Many months later, I am slowly surfacing into a computerized world again.  I have learned far more than I ever hoped to about the difference between http and https sites.  (If you’re logging in, you want a https site — think of the s as security).  I’ve also learned to check website certificates – something I didn’t even know existed in my blissfully ignorant past life.  Different vendors offer different levels of security, and it’s important to check for expired certificates, the possibility of hijacked certificates, and certificates that aren’t appropriate for what you want to do — such as a coding certificate for a site login.  Needless to say, all this certificate speak gave me an amazing migraine.  Excedrin Migraine, more chocolate and some wine was all that stood between me and a deranged run through the neighborhood.
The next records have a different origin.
Lemma smem_set_of x l : smem x (set_of l) = true ↔ smem x l = true.
Proof.
  unfold set_of. rewrite smem_supdate, !smem_spec. csimpl. set_solver.
Qed.

Lemma sadd_wf s x : set_wf s → set_wf (sadd s x).
Proof.
  unfold set_wf, sadd. destruct (smem x s) eqn:E; [done|]. intros Hs.
  apply smem_false in E. rewrite fmap_app. apply NoDup_app.
  split_and!; [done|set_solver|apply NoDup_singleton].
Qed.

Lemma supdate_wf s l : set_wf s → set_wf (supdate s l).
Proof. intros. unfold supdate. apply foldl_invariant; [done|]. intros. by apply sadd_wf. Qed.

Lemma set_of_wf l : set_wf (set_of l).
Proof. apply supdate_wf, NoDup_nil_2. Qed.

Lemma sadd_length s x : length (sadd s x) = (length s + if smem x s then 0 else 1)%nat.
Proof. unfold sadd. destruct (smem x s); [lia|]. rewrite length_app. simpl. lia. Qed.

Lemma set_of_id l : set_wf l → set_of l = l.
Proof.
  unfold set_of, supdate. change l with ([] ++ l) at 1 3. generalize (@nil A).
  induction l as [|x l IH]; intros s Hs; simpl; [by rewrite app_nil_r|].
  unfold sadd at 2. destruct (smem x s) eqn:E.
  - exfalso. apply smem_spec in E. unfold set_wf in Hs. rewrite fmap_app in Hs.
    apply NoDup_app in Hs as (_ & Hd & _). apply (Hd _ E). csimpl. left.
  - rewrite IH by (by rewrite <- app_assoc). by rewrite <- app_assoc.
Qed.
End pyset.

#[export] Hint Resolve sadd_wf supdate_wf set_of_wf : py.
Arguments smem : simpl never.
Arguments sadd : simpl never.
Arguments set_of : simpl never.
Arguments sdiscard : simpl never.

(** A dict comprehension [{a: F(a) for a in l}]. *)
Lemma dget_comprehension {K V} `{!PyKey K} (F : K → V) (l : list K) (k : K) :
  (∀ a, pyeq a k → F a = F k) →
  dget (dict_of ((λ a, (a, F a)) <$> l)) k = if smem k l then Some (F k) else None.
Proof.
  intros HF. unfold dict_of. rewrite dget_dupdate. simpl.
  induction l as [|a l IH] using rev_ind; [done|].
  rewrite fmap_app, reverse_app. csimpl.
  assert (Hsm : smem k (l ++ [a]) = bool_decide (pyeq a k) || smem k l).
  { apply eq_bool_prop_intro. unfold Is_true.
    destruct (smem k (l ++ [a])) eqn:E; destruct (decide (pyeq a k)) as [Ha|Ha];
      rewrite ?(bool_decide_eq_true_2 _ Ha), ?(bool_decide_eq_false_2 _ Ha); simpl.
    - done.
    - apply smem_spec in E. rewrite fmap_app, elem_of_app in E. csimpl.
      destruct E as [E|E]; [by rewrite (proj2 (smem_spec k l))|].
      apply list_elem_of_singleton in E. by destruct Ha.
    - apply smem_false in E. rewrite fmap_app, elem_of_app in E. csimpl.
      destruct E. right. apply list_elem_of_singleton. done.
    - destruct (smem k l) eqn:E2; [|done]. apply smem_spec in E2. apply smem_false in E.
      destruct E. rewrite fmap_app, elem_of_app. by left. }
  rewrite Hsm. simpl. case_decide as Ha.
  - rewrite bool_decide_eq_true_2 by done. simpl. by rewrite HF.
  - rewrite bool_decide_eq_false_2 by done. exact IH.
Qed.

(** The items of a dict whose keys are printed injectively, rebuilt. *)
Lemma dict_of_fmap_keys {K K' V W} `{!PyKey K, !PyKey K'} (f : K → K') (g : V → W)
    (d : pydict K V) :
  (∀ a b, pyeq (f a) (f b) → pyeq a b) → dict_wf d →
  dict_of ((λ kv, (f kv.1, g kv.2)) <$> d) = (λ kv, (f kv.1, g kv.2)) <$> d.
Proof.
  intros Hf Hd. apply dict_of_items. unfold dict_wf, dkeys in *.
  rewrite <- !list_fmap_compose. rewrite <- list_fmap_compose in Hd.
  induction d as [|[k v] d IH]; csimpl; [apply NoDup_nil_2|].
  csimpl in Hd. apply NoDup_cons in Hd as [Hn Hd]. apply NoDup_cons. split; [|by apply IH].
  intros (kv & He & Hin)%list_elem_of_fmap. apply Hn.
  apply list_elem_of_fmap. exists kv. split; [|done]. simpl in *. apply Hf. unfold pyeq. done.
Qed.
(* ===== verification/PyTime.v ===== *)
(** * Dates and times, zero padding, slices

    [datetime] without microseconds (nothing in the source creates any), its
    constructor's range checks, [str(datetime)], and [fast_datetime]
    (src/src/common/data/timestamp.py). *)

From S2P Require Import Prelude.
From S2P Require Import PyDict.
From S2P Require Import PyValues.
From S2P Require Import PyText.

(** ** Slices and padding *)

(** [s[a:b]] for [0 <= a <= b] *)
Definition slice {A} (a b : nat) (l : list A) : list A := take (b - a) (drop a l).
Definition str_slice (a b : nat) (s : string) : string := str_of (slice a b (chars_of s)).

(** ["%0nd" % z] for [z >= 0] *)
Definition pad0 (n : nat) (z : Z) : chars :=
  let d := chars_of (str_int z) in replicate (n - length d) (chr 48) ++ d.

(** ** datetime *)

Record datetime := mkDT {
  year : Z; month : Z; day : Z; hour : Z; minute : Z; second : Z
}.

#[export] Instance datetime_eq_dec : EqDecision datetime.
Proof. solve_decision. Defined.

Definition is_leap (y : Z) : bool :=
  (y mod 4 =? 0) && (negb (y mod 100 =? 0) || (y mod 400 =? 0)).

Definition days_in_month (y m : Z) : Z :=
  if m =? 2 then if is_leap y then 29 else 28
  else if bool_decide (m ∈ [4; 6; 9; 11]) then 30 else 31.

Definition in_range (lo hi z : Z) : bool := (lo <=? z) && (z <=? hi).

Definition valid_datetime (d : datetime) : bool :=
  in_range 1 9999 (year d) && in_range 1 12 (month d)
  && in_range 1 (days_in_month (year d) (month d)) (day d)
  && in_range 0 23 (hour d) && in_range 0 59 (minute d) && in_range 0 59 (second d).

(** [datetime(y, m, d, h, mi, s)] *)
Definition datetime_new (y m d h mi s : Z) : res datetime :=
  let dt := mkDT y m d h mi s in
  if valid_datetime dt then Ok dt else Exc ValueError.

(** [str(d)]: YYYY-MM-DD HH:MM:SS *)
Definition str_datetime (d : datetime) : string :=
  str_of (pad0 4 (year d) ++ chr 45 :: pad0 2 (month d) ++ chr 45 :: pad0 2 (day d)
    ++ chr 32 :: pad0 2 (hour d) ++ chr 58 :: pad0 2 (minute d) ++ chr 58 :: pad0 2 (second d)).

(** Comparison of the fields from the most significant one. *)
Fixpoint lex_lt (a b : list Z) : bool :=
  match a, b with
  | x :: a, y :: b => (x <? y) || (x =? y) && lex_lt a b
  | [], _ :: _ => true
  | _, [] => false
  end.

Definition dt_fields (d : datetime) : list Z :=
  [year d; month d; day d; hour d; minute d; second d].
Definition date_fields (d : datetime) : list Z := [year d; month d; day d].

(** [a < b] and [a <= b] on datetimes *)
Definition dt_lt (a b : datetime) : bool := lex_lt (dt_fields a) (dt_fields b).
Definition dt_le (a b : datetime) : bool := negb (dt_lt b a).

(** A [date]: year, month, day; [d.date()]. *)
Definition date : Type := Z * Z * Z.
Definition date_of (d : datetime) : date := (year d, month d, day d).
Definition date_le (a b : date) : bool :=
  negb (lex_lt [b.1.1; b.1.2; b.2] [a.1.1; a.1.2; a.2]).

(** ** fast_datetime *)

Definition fast_datetime (s : string) : res datetime :=
  y ← int_str (str_slice 0 4 s);
  mo ← int_str (str_slice 5 7 s);
  d ← int_str (str_slice 8 10 s);
  h ← int_str (str_slice 11 13 s);
  mi ← int_str (str_slice 14 16 s);
  sec ← (if (19 <=? length (chars_of s))%nat then int_str (str_slice 17 19 s) else Ok 0);
  datetime_new y mo d h mi sec.

(** ** Round trip *)

(** Does [int] read back what the padding of [z] to [n] digits printed? *)
Definition pad_ok (n : nat) (z : Z) : bool :=
  match int_str (str_of (pad0 n z)) with Ok z' => z' =? z | Exc _ => false end
  && (length (pad0 n z) =? n)%nat.

Lemma pad_ok_2 : forallb (pad_ok 2) (seqZ 0 100) = true.
Proof. by vm_compute. Qed.

Lemma pad_ok_4 : forallb (pad_ok 4) (seqZ 0 10000) = true.
Proof. by vm_compute. Qed.

Lemma pad0_spec n lim z :
  forallb (pad_ok n) (seqZ 0 lim) = true → 0 ≤ z < lim →
  int_str (str_of (pad0 n z)) = Ok z ∧ length (pad0 n z) = n.
Proof.
  intros H Hz. rewrite forallb_forall in H. specialize (H z).
  rewrite <- list_elem_of_In, elem_of_seqZ in H. specialize (H ltac:(lia)).
  unfold pad_ok in H. apply andb_prop in H as [H1 H2%Nat.eqb_eq].
  destruct (int_str _) as [z'|]; [|done]. apply Z.eqb_eq in H1. by subst.
Qed.

Lemma pad2_spec z : 0 ≤ z < 100 →
  ∃ a b, pad0 2 z = [a; b] ∧ int_str (str_of [a; b]) = Ok z.
Proof.
  intros Hz. destruct (pad0_spec 2 100 z pad_ok_2 Hz) as [H1 H2].
  destruct (pad0 2 z) as [|a [|b [|]]]; try done. eauto.
Qed.

Lemma pad4_spec z : 0 ≤ z < 10000 →
  ∃ a b c d, pad0 4 z = [a; b; c; d] ∧ int_str (str_of [a; b; c; d]) = Ok z.
Proof.
  intros Hz. destruct (pad0_spec 4 10000 z pad_ok_4 Hz) as [H1 H2].
  destruct (pad0 4 z) as [|a [|b [|c [|d [|]]]]]; try done. eauto 10.
Qed.

Lemma valid_datetime_bounds d :
  valid_datetime d = true →
  (1 ≤ year d ≤ 9999) ∧ (1 ≤ month d ≤ 12) ∧ (1 ≤ day d ≤ 31) ∧ (0 ≤ hour d ≤ 23) ∧
  (0 ≤ minute d ≤ 59) ∧ (0 ≤ second d ≤ 59).
Proof.
  unfold valid_datetime, in_range. rewrite !andb_true_iff, !Z.leb_le.
  assert (days_in_month (year d) (month d) ≤ 31).
  { unfold days_in_month. destruct (_ =? 2); [destruct (is_leap _); lia|].
    case_bool_decide; lia. }
  lia.
Qed.

#[local] Opaque pad0 int_str.

Lemma fast_datetime_str d :
  valid_datetime d = true → fast_datetime (str_datetime d) = Ok d.
Proof.
  intros Hv. pose proof (valid_datetime_bounds d Hv) as (Hy & Hm & Hd & Hh & Hmi & Hs).
  unfold fast_datetime, str_datetime, str_slice, slice. rewrite !chars_of_str.
  destruct (pad4_spec (year d)) as (y1 & y2 & y3 & y4 & -> & Ey); [lia|].
  destruct (pad2_spec (month d)) as (m1 & m2 & -> & Em); [lia|].
  destruct (pad2_spec (day d)) as (d1 & d2 & -> & Ed); [lia|].
  destruct (pad2_spec (hour d)) as (h1 & h2 & -> & Eh); [lia|].
  destruct (pad2_spec (minute d)) as (i1 & i2 & -> & Ei); [lia|].
  destruct (pad2_spec (second d)) as (s1 & s2 & -> & Es); [lia|].
  cbn -[str_of]. rewrite Ey, Em, Ed, Eh, Ei, Es. cbn. unfold datetime_new.
  destruct d. cbn in *. by rewrite Hv.
Qed.

#[export] Hint Resolve fast_datetime_str : py.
I’ve also learned to click the Verisign and Truste seals to make sure that they are live to verify the site ownership, and to check for current review dates on McAffee seals. I still haven’t figured out the Go Daddy certificate system so I basically just avoid those websites for now.  I’m not crazy about their advertising approach, anyway, even though I like Danika Patrick when she’s driving a race car rather than shilling their products.

close up envelopes paper
Photo by on

During my adventure in cash-land, a friend recommended taking my monthly income, dividing it into envelopes: groceries, utilities, bills, and discretionary spending. While I can see that this is an effective method for many people, for me  it was a frustrating exercise in high finance, and advanced math. I was always at the store with an envelope that didn’t have quite enough money, or I took the wrong envelope with me by mistake, or needed to stop by to pay the utilities but had left that envelope at home.  Clearly, I was a failure at the envelope method of budgeting.

So now that my electronic life is returning to semi-normal, I’m glad to leave the cash-only approach to life and try a high-tech, no cash version.  Today, I used my Starbucks app on my phone to get a coffee, bought my groceries with a credit card, and paid my Comcast bill online.  Heaven!